Enjeu de la maladie hollandaise de l’orme
Plus ancienne, cette affection causée par un champignon pathogène a d’abord été décelée en Europe en 1917, puis au Québec en 1944 et à Québec en 1947. Facile à diagnostiquer à l’œil par le flétrissement et la chute des feuilles en plein été, l’infection virulente requiert une intervention rapide. L’abattage est privilégié pour éviter la propagation et limiter dans le temps la perte de ces majestueux arbres ornementaux. Le taux de mortalité s’élève entre 90 et 97% selon les milieux. Québec a été confrontée à cette dure réalité dans les années 1970 avec le dépérissement des ormes sur la colline parlementaire. Un plan d’action a alors été élaboré par la Ville.
«On compte précisément 10 620 ormes d’Amérique en milieu municipal et 13 544 en milieu privé pour un total de plus de 24 000 sur le territoire de Québec. Parmi les mesures préventives se trouvent l’abattage rapide des arbres malades et l’injection d’un fongicide (Arbotect) pour préserver ceux présentant des critères lui valant le qualificatif de remarquable. La règlementation municipale oblige les propriétaires d’un arbre atteint à procéder à sa coupe dans un délai de trois semaines. Du soutien financier est prévu à cet effet», indique Patrice Roberge, premier technicien en foresterie urbaine.
Grâce à cette gestion proactive, la Ville abat en moyenne 500 ormes par an (1/4 publics et 3/4 privés). Cela permet de maintenir un taux de mortalité sous les 2%. Il s’agit d’un excellent résultat en vue de préserver les ormes sains et même de prévoir replanter de nouvelles essences d’ormes pour assurer leur pérennité dans l’avenir.
Efforts de préservation de la canopée
«L’objectif de tous nos plans d’action et programmes d’intervention consiste à préserver au maximum la canopée urbaine.
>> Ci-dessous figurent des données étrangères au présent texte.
(** The [try] block of [complete]. *)
Definition completeBody (req : Request) : M Response :=
  match validate (body req) completeUploadSchema with
  | VErrors errs => ret (Json 400 (PErrors errs))
  | VValue value =>
      match auth_userId req with
      | None => ret (Json 401 (PError "Unauthorized"))
      | Some userId =>
          if bool_decide (userId = "") then ret (Json 401 (PError "Unauthorized"))
          else
            (if v_multipart value then
               match v_uploadId value, v_parts value with
               | Some uploadId, Some partsList =>
                   let* parts := newArray partsList in
                   try_catch
                     (completeMultipart (v_s3Key value) uploadId parts >> ret tt)
                     (λ err,
                        abortMultipart (v_s3Key value) uploadId >>
                        setAborted true >>
                        throw (Error ("Multipart upload failed and aborted: "
                                      +:+ message err)))
               | _, _ =>
                   throw (TypeError "Cannot read properties of undefined (reading 'sort')")
               end
             else ret tt) >>
            let* file :=
              prisma_file_create
                (mkFile "" (v_s3Key value) (v_fileName value) (v_mimeType value)
                   (v_size value) (v_encryptedKeyMetadata value) (v_expiry value)
                   "COMPLETED" userId (v_folderId value) None) in
            prisma_activity_create
              (mkActivity "FILE_UPLOADED" ("File uploaded: " +:+ v_fileName value)
                 (Some userId) (Some (id file)) (v_size value)) >>
            ret (Json 201 (PFile file))
      end
  end.

Definition complete (req : Request) : M Response :=
  setAborted false >>
  try_catch (completeBody req)
    (λ err,
       logger LError "complete failed: %s" >>
       let* aborted := getAborted in
       (if negb aborted && truthy (prop "multipart" (body req))
             && truthy (prop "uploadId" (body req)) then
          try_catch
            (abortMultipart (asString (prop "s3Key" (body req)))
                            (asString (prop "uploadId" (body req))) >>
             logger LInfo "Multipart upload aborted due to unexpected error.")
            (λ _, ret tt)
        else ret tt) >>
       ret (Next err)).

End Engine.

(** * Vocabulary of the statements and sample stores *)

(** Ascending part numbers. *)
Definition partLe (a b : Part) : Prop := partNumber a ≤ partNumber b.

(** A part as the schema wants it: an object whose [partNumber] is a
    safe integer from 1 up and whose [eTag] is a non-empty string. *)
Definition wellFormedPart (joi : Joi) (v : JsVal) : bool :=
  match asObject joi v with
  | Some fields =>
      match asNumber joi (assoc "partNumber" fields), assoc "eTag" fields with
      | Some q, JStr t =>
          isInteger q && bool_decide (1 ≤ toInteger q ≤ 2 ^ 53 - 1)
          && negb (bool_decide (t = ""))
      | _, _ => false
      end
  | None => false
  end.

Definition wellFormedParts (joi : Joi) (v : JsVal) : bool :=
  match asArray joi v with
  | Some l => forallb (wellFormedPart joi) l
  | None => false
  end.

(** The table after the rows named in [ids] have been soft-deleted. *)
Definition markDeleted (now : Z) (ids : list string) (f : File) : File :=
  if bool_decide (id f ∈ ids) then set_deletedAt f (Some now) else f.

Definition softDeleteEntry (f : File) : DeletionActivity :=
  deletionActivityData f "expired" SUCCESS_SOFT_DELETE None.

(** The state of the drain once the rows [done] have been handled, when
    the database rejects no update. *)
Definition drained (now : Z) (fs0 : list File) (log0 : list DeletionActivity)
    (done : list File) (w : World) : Prop :=
  files w = markDeleted now (id <$> done) <$> fs0 ∧
  deletionActivities w = log0 ++ (softDeleteEntry <$> done) ∧
  filesProcessed w = length done ∧
  updateFaults w = [].

(** A row that is due for soft deletion at [now]: it has an expiry, the
    expiry lies before [now], and it is not soft-deleted yet. *)
Definition dueForSoftDelete (now : Z) (f : File) : Prop :=
  ∃ e, expiry f = Some e ∧ e < now ∧ deletedAt f = None.

#[global] Instance dueForSoftDelete_dec now f : Decision (dueForSoftDelete now f).
Proof.
  unfold dueForSoftDelete. destruct (expiry f) as [e|].
  - destruct (decide (e < now ∧ deletedAt f = None)) as [[H1 H2]|H].
    + left. by exists e.
    + right. intros (e' & [= <-] & H1 & H2). by apply H.
  - right. by intros (e & [=] & _).
Defined.

Definition emptyWorld : World := mkWorld [] [] [] [] [] 0 [] 0 0 false [].

(** A store that accepts every command. *)
Definition acceptingBackend : Backend := λ _ _, S3Output [].

Definition sampleId (n : nat) : string := "file-" +:+ pretty n.
(** A Joi that converts no string. *)
Definition strictJoi : Joi :=
  mkJoi (λ _, true) (λ _, None) (λ _, None) (λ _, None) (λ _, None) (λ _, None).

Definition partObject (n : Z) (t : string) : JsVal :=
  JObj [("partNumber", JNum (inject_Z n)); ("eTag", JStr t)].

(** A completion request of user [u1] for the key [uploads/u1/k]. *)
Definition completionRequest (multipart uploadId parts : JsVal) : Request :=
  mkRequest
    (JObj [("s3Key", JStr "uploads/u1/k"); ("multipart", multipart);
           ("uploadId", uploadId); ("parts", parts);
           ("fileName", JStr "a.txt"); ("mimeType", JStr "text/plain");
           ("size", JNum (inject_Z 3))])
    (Some "u1").

(** A store that refuses every assembly and every abort. *)
Definition refusingBackend : Backend :=
  λ _ c, match c with
         | CompleteMultipartUploadCommand _ _ _ => S3Failure (Error "assembly refused")
         | AbortMultipartUploadCommand _ _ => S3Failure (Error "abort refused")
         | DeleteObjectsCommand _ => S3Output []
         end.

Definition fileRow (i k : string) (e d : option Z) : File :=
  mkFile i k ("name-" +:+ i) "text/plain" 1 None e "COMPLETED" "u1" None d.

Definition cleanupWorld (fs : list File) (t : Z) : World :=
  mkWorld fs [] [] [] [] t [] 0 0 false [].

(** Five rows soft-deleted at time 0, keys [k1] to [k5]. *)
Definition fiveFiles : list File :=
  [fileRow "1" "k1" (Some 5) (Some 0); fileRow "2" "k2" (Some 5) (Some 0);
   fileRow "3" "k3" (Some 5) (Some 0); fileRow "4" "k4" (Some 5) (Some 0);
   fileRow "5" "k5" (Some 5) (Some 0)].

(** A store that deletes every key but [k4] and [k5], which it reports
    as failed each time they are sent. *)
Definition partialBackend : Backend :=
  λ _ c, match c with
         | DeleteObjectsCommand keys =>
             S3Output (filter (λ k, k = "k4" ∨ k = "k5") keys)
         | _ => S3Output []
         end.

(** A store that rejects every batched delete. *)
Definition failingBackend : Backend :=
  λ _ c, match c with
         | DeleteObjectsCommand _ => S3Failure (Error "service unavailable")
         | _ => S3Output []
         end.

(** One row, soft-deleted at time 0 and long past the retention window. *)
Definition staleWorld : World :=
  cleanupWorld [fileRow "1" "k1" (Some 5) (Some 0)] 10000000.

(** ** Vocabulary of the further properties *)

(** The commands of a retry loop that starts with [keys]: each one
    carries the keys the answer before it left undeleted (all of them
    when the call was rejected). *)
Fixpoint retryChain (keys : list string) (entries : S3Log) : Prop :=
  match entries with
  | [] => True
  | (c, resp) :: rest =>
      c = DeleteObjectsCommand keys ∧ keys ≠ [] ∧
      retryChain (match resp with
                  | S3Output errorKeys => errorKeys
                  | S3Failure _ => keys
                  end) rest
  end.

(** What a stage leaves alone: the call log, the clock, the table
    [Activity], the heap and the identifier supply. *)
Definition sameSurroundings (w w' : World) : Prop :=
  s3log w' = s3log w ∧ clock w' = clock w ∧ activities w' = activities w ∧
  heap w' = heap w ∧ nextId w' = nextId w.

(** A row that is due for hard deletion: it was soft-deleted before the
    cutoff. *)
Definition dueForHardDelete (cutoff : Z) (f : File) : Prop :=
  ∃ d, deletedAt f = Some d ∧ d < cutoff.

#[global] Instance dueForHardDelete_dec cutoff f : Decision (dueForHardDelete cutoff f).
Proof.
  unfold dueForHardDelete. destruct (deletedAt f) as [d|].
  - destruct (decide (d < cutoff)) as [H|H].
    + left. by exists d.
    + right. intros (d' & [= <-] & H'). by apply H.
  - right. by intros (d & [=] & _).
Defined.

(** An audit entry that reports a failure. *)
Definition failureEntry (d : DeletionActivity) : Prop :=
  da_status d = FAILED_S3 ∨ da_status d = FAILED_DB.

(** How stage 2 may change the tables: rows can only go, a row that is
    not due stays, and the audit log only grows, by entries of failure. *)
Definition hardDeleteStep (cutoff : Z) (w w' : World) : Prop :=
  files w' `sublist_of` files w ∧
  (∀ f, f ∈ files w → softDeletedBefore cutoff f = false → f ∈ files w') ∧
  ∃ added, deletionActivities w' = deletionActivities w ++ added ∧
           Forall failureEntry added.


(** * Properties *)

(** ** The stable sort *)

Section SortFacts.
Context {A : Type} (cmp : A → A → comparison).

Lemma insert_sorted_perm (x : A) (l : list A) :
  insert_sorted cmp x l ≡ₚ x :: l.
Proof.
  induction l as [|y l IH]; simpl; [done|].
  destruct (cmp x y); try done.
  rewrite IH. apply Permutation_swap.
Qed.

Lemma stable_sort_perm (l : list A) : stable_sort cmp l ≡ₚ l.
Proof.
  induction l as [|x l IH]; simpl; [done|].
  rewrite insert_sorted_perm. by rewrite IH.
Qed.
End SortFacts.

Lemma byPartNumber_Gt (a b : Part) :
  byPartNumber a b = Gt ↔ partNumber b < partNumber a.
Proof. unfold byPartNumber. rewrite Z.compare_gt_iff. lia. Qed.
La foresterie en milieu urbain doit être perçue comme une société végétale et nous agissons pour profiter au maximum des avantages qu’elle procure en ville», assurent Alain Tardif et Stéphan Bugay, respectivement directeur général adjoint des services de proximité et directeur prévention et qualité du milieu à la Ville de Québec.
Unanimement, les élus municipaux ayant participé au comité plénier ont salué la qualité de la présentation et du travail effectué sur le terrain. Ils estiment que ce tour d’horizon leur donne des repères et des outils pour répondre aux citoyens, qui sont nombreux à leur poser des questions sur le sujet. Car les gens sont passionnés et veulent protéger sinon augmenter la canopée sur le territoire municipal.